● Work instructions:
What lines in the records below hold the string "statement"? Please show them.
━━━━━ Source records ━━━━━
(** * A shallow embedding of the iterative DNS resolver (resolver.go)

    The development follows the source file top-down:
    - the data model of [golang.org/x/net/dns/dnsmessage] as far as the
      resolver touches it (headers, questions, resources, messages),
    - the external collaborators (random source, wire codec, network) as an
      interface with the guarantees the resolver relies on,
    - a small monad for the effects of the Go code (shared world, error
      returns, panics, and recursion that need not bottom out),
    - [getRootServers], [outgoingDnsQuery], [dnsQuery] and [handlePacket],
    - the properties of these functions. *)

From Stdlib Require Import ZArith List String Ascii Bool Arith Lia.
Import ListNotations.
Local Open Scope string_scope.
Local Open Scope list_scope.

(* ===================================================================== *)
(** * Data model *)
(* ===================================================================== *)

(** Go's [error] values are identified with their message. *)
Definition Error := string.

(** A datagram: a Go [[]byte]. *)
Definition bytes := list Byte.byte.

(** [net.IP] is a byte slice; each byte is kept as a [Z] in [0, 255]. *)
Definition IP := list Z.

(** [uint16(x)]: conversion of an integer to 16 bits wraps around. *)
Definition uint16 (x : Z) : Z := (x mod 65536)%Z.

(** [dnsmessage.Type], [dnsmessage.Class] and [dnsmessage.RCode] are
    [uint16] constants. *)
Definition TypeA : Z := 1.
Definition TypeNS : Z := 2.
Definition TypeCNAME : Z := 5.
Definition TypeSOA : Z := 6.
Definition ClassINET : Z := 1.

Definition RCodeSuccess : Z := 0.
Definition RCodeFormatError : Z := 1.
Definition RCodeServerFailure : Z := 2.
Definition RCodeNameError : Z := 3.

(** [dnsmessage.Name]: [Data] holds the first [Length] bytes of the array
    of 255 bytes, so a well-formed name has at most 255 bytes. *)
Record Name := { Data : string }.
(** [fatal]: lines 105-113 *)
Definition fatal (message : string) : M unit :=
  emit FATAL message;;
  replay_warnings;;
  if negb (dryRun env) then exit 1 else count_fatal.

(** [await] of the answer to the statement [o]: the store may fail it *)
Definition await (o : Op) : M unit :=
  st ← get_state;
  if fails env (trace st) o then throw (Unavailable o) else mret tt.

(** [await] of a statement that is issued there and then *)
Definition query (o : Op) : M unit := issue o;; await o.

(** [makeUuid]: lines 115-119 *)
Definition makeUuid (time : Date) : M string :=
  i ← draw;
  match Id128.Ulid.generate time (entropy env i) with
  | Some bytes => mret (Id128.Uuid.toCanonical bytes)
  | None => throw InvalidEpoch
  end.

(** one turn of the loop over [args.upstreamProviderMapping]: lines 139-172 *)
Definition loadProvider (upstreamProviders : gmap string MUpstreamOauthProvider)
  (mapping : string) : M (gmap string MUpstreamOauthProvider) :=
  let parts := Js.split ":" mapping in
  match truthy_string (Js.index parts 0), truthy_string (Js.index parts 1) with
  | Some providerId, Some masProviderId =>
      if negb (Id128.Uuid.isRaw masProviderId)
         && negb (Id128.Uuid.isCanonical masProviderId)
         && negb (Id128.Ulid.isCanonical masProviderId)
      then throw (Error (msg_bad_identifier masProviderId))
      else
        match parseUuidOrUlid masProviderId with
        | None => throw InvalidEncoding
        | Some (masProviderUuid, masProviderUlid) =>
            emit INFO ("Loading existing upstream provider " +:+ masProviderUlid
                         +:+ " from MAS database as " +:+ providerId);;
            query (MasSelect "upstream_oauth_providers");;
            st ← get_state;
            match Knex.find_provider masProviderUuid (mas st) with
            | None => throw (Error (msg_unknown_provider masProviderUlid))
            | Some existingProvider =>
                mret (<[providerId := existingProvider]> upstreamProviders)
            end
        end
  | _, _ => throw (Error (msg_bad_mapping mapping))
  end.

(** one turn of the loop over the three-pids: lines 243-273 *)
Definition importThreePid (user : SUser) (masUser : MUser)
  (acc : nat * list Execution) (threePid : SUserThreePid)
  : M (nat * list Execution) :=
  let '(warningsForUser, executions) := acc in
  if negb (String.eqb (tp_medium threePid) "email") then
    warn (msg_non_email (tp_medium threePid) (su_name user));;
    mret (S warningsForUser, executions)
  else
    let threePidCreatedAt := new_Date (tp_added_at threePid) in
    user_email_id ← makeUuid threePidCreatedAt;
    let masUserEmail :=
      {| me_user_email_id := user_email_id;
         me_user_id := mu_user_id masUser;
         me_email := Js.toLowerCase (tp_address threePid);
         me_created_at := threePidCreatedAt;
         me_confirmed_at := option_map new_Date (truthy_num (tp_validated_at threePid)) |} in
    emit DEBUG (arrow (json_SUserThreePid threePid) (json_MUserEmail masUserEmail));;
    mret (warningsForUser, executions ++ [(Knex.Pool, RUserEmail masUserEmail)]).

(** one turn of the loop over the external ids: lines 280-310 *)
Definition importExternalId (upstreamProviders : gmap string MUpstreamOauthProvider)
  (user : SUser) (masUser : MUser) (userCreatedAt : Date)
  (synapseExternalIds : list SUserExternalId)
  (executions : list Execution) (externalId : SUserExternalId)
  : M (list Execution) :=
  try_catch
    (match upstreamProviders !! ex_auth_provider externalId with
     | None =>
         throw (Error ("Unknown upstream provider " +:+ ex_auth_provider externalId))
     | Some provider =>
         upstream_oauth_link_id ← makeUuid userCreatedAt;
         let masUpstreamOauthLink :=
           {| ml_upstream_oauth_link_id := upstream_oauth_link_id;
              ml_user_id := mu_user_id masUser;
              ml_upstream_oauth_provider_id := mo_upstream_oauth_provider_id provider;
              ml_subject := ex_external_id externalId;
              ml_created_at := mu_created_at masUser |} in
         emit DEBUG (arrow (Json.Arr (map json_SUserExternalId synapseExternalIds))
                       (json_MUpstreamOauthLink masUpstreamOauthLink));;
         mret (executions ++ [(Knex.Pool, RUpstreamOauthLink masUpstreamOauthLink)])
     end)
    (fun e =>
       fatal (msg_external_id externalId (su_name user) e);;
       mret executions).

(** one turn of the loop over the access tokens: lines 326-391 *)
Definition importAccessToken (user : SUser) (masUser : MUser)
  (acc : nat * list Execution) (accessToken : SAccessToken)
  : M (nat * list Execution) :=
  let '(warningsForUser, executions) := acc in
  let tokenCreatedAt :=
    match truthy_num (at_last_validated accessToken) with
    | Some t => new_Date t
    | None => mu_created_at masUser
    end in
  compat_session_id ← makeUuid tokenCreatedAt;
  let masCompatSession :=
    {| ms_compat_session_id := compat_session_id;
       ms_user_id := mu_user_id masUser;
       ms_device_id := at_device_id accessToken;
       ms_created_at := tokenCreatedAt;
       ms_is_synapse_admin := Z.eqb (su_admin user) 1 |} in
  emit DEBUG (arrow (json_SAccessToken accessToken) (json_MCompatSession masCompatSession));;
  let executions := executions ++ [(Knex.Pool, RCompatSession masCompatSession)] in
  compat_access_token_id ← makeUuid tokenCreatedAt;
  let masCompatAccessToken :=
    {| ma_compat_access_token_id := compat_access_token_id;
       ma_compat_session_id := compat_session_id;
       ma_access_token := at_token accessToken;
       ma_created_at := tokenCreatedAt |} in
  emit DEBUG ("Access token " +:+ Js.of_Z (at_id accessToken) +:+ " => "
                +:+ stringifyAndRedact (json_MCompatAccessToken masCompatAccessToken));;
  let executions := executions ++ [(Knex.Pool, RCompatAccessToken masCompatAccessToken)] in
  match truthy_num (at_refresh_token_id accessToken) with
  | None => mret (warningsForUser, executions)
  | Some refresh_token_id =>
      query (SynSelect "refresh_tokens");;
      match List.find (fun r => Z.eqb (rt_id r) refresh_token_id)
              (syn_refresh_tokens (synapse env)) with
      | Some synapseRefreshToken =>
          compat_refresh_token_id ← makeUuid tokenCreatedAt;
          let masCompatRefreshToken :=
            {| mr_compat_refresh_token_id := compat_refresh_token_id;
               mr_compat_session_id := compat_session_id;
               mr_compat_access_token_id := compat_access_token_id;
               mr_refresh_token := rt_token synapseRefreshToken;
               mr_created_at := tokenCreatedAt |} in
          emit DEBUG ("Refresh token " +:+ Js.of_Z (rt_id synapseRefreshToken) +:+ " => "
                        +:+ stringifyAndRedact (json_MCompatRefreshToken masCompatRefreshToken));;
          mret (warningsForUser,
                executions ++ [(Knex.Pool, RCompatRefreshToken masCompatRefreshToken)])
      | None =>
          warn (msg_no_refresh_token refresh_token_id (su_name user));;
          mret (S warningsForUser, executions)
      end
  end.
━━━━━
● Answer box:
(** [await] of the answer to the statement [o]: the store may fail it *)
(** [await] of a statement that is issued there and then *)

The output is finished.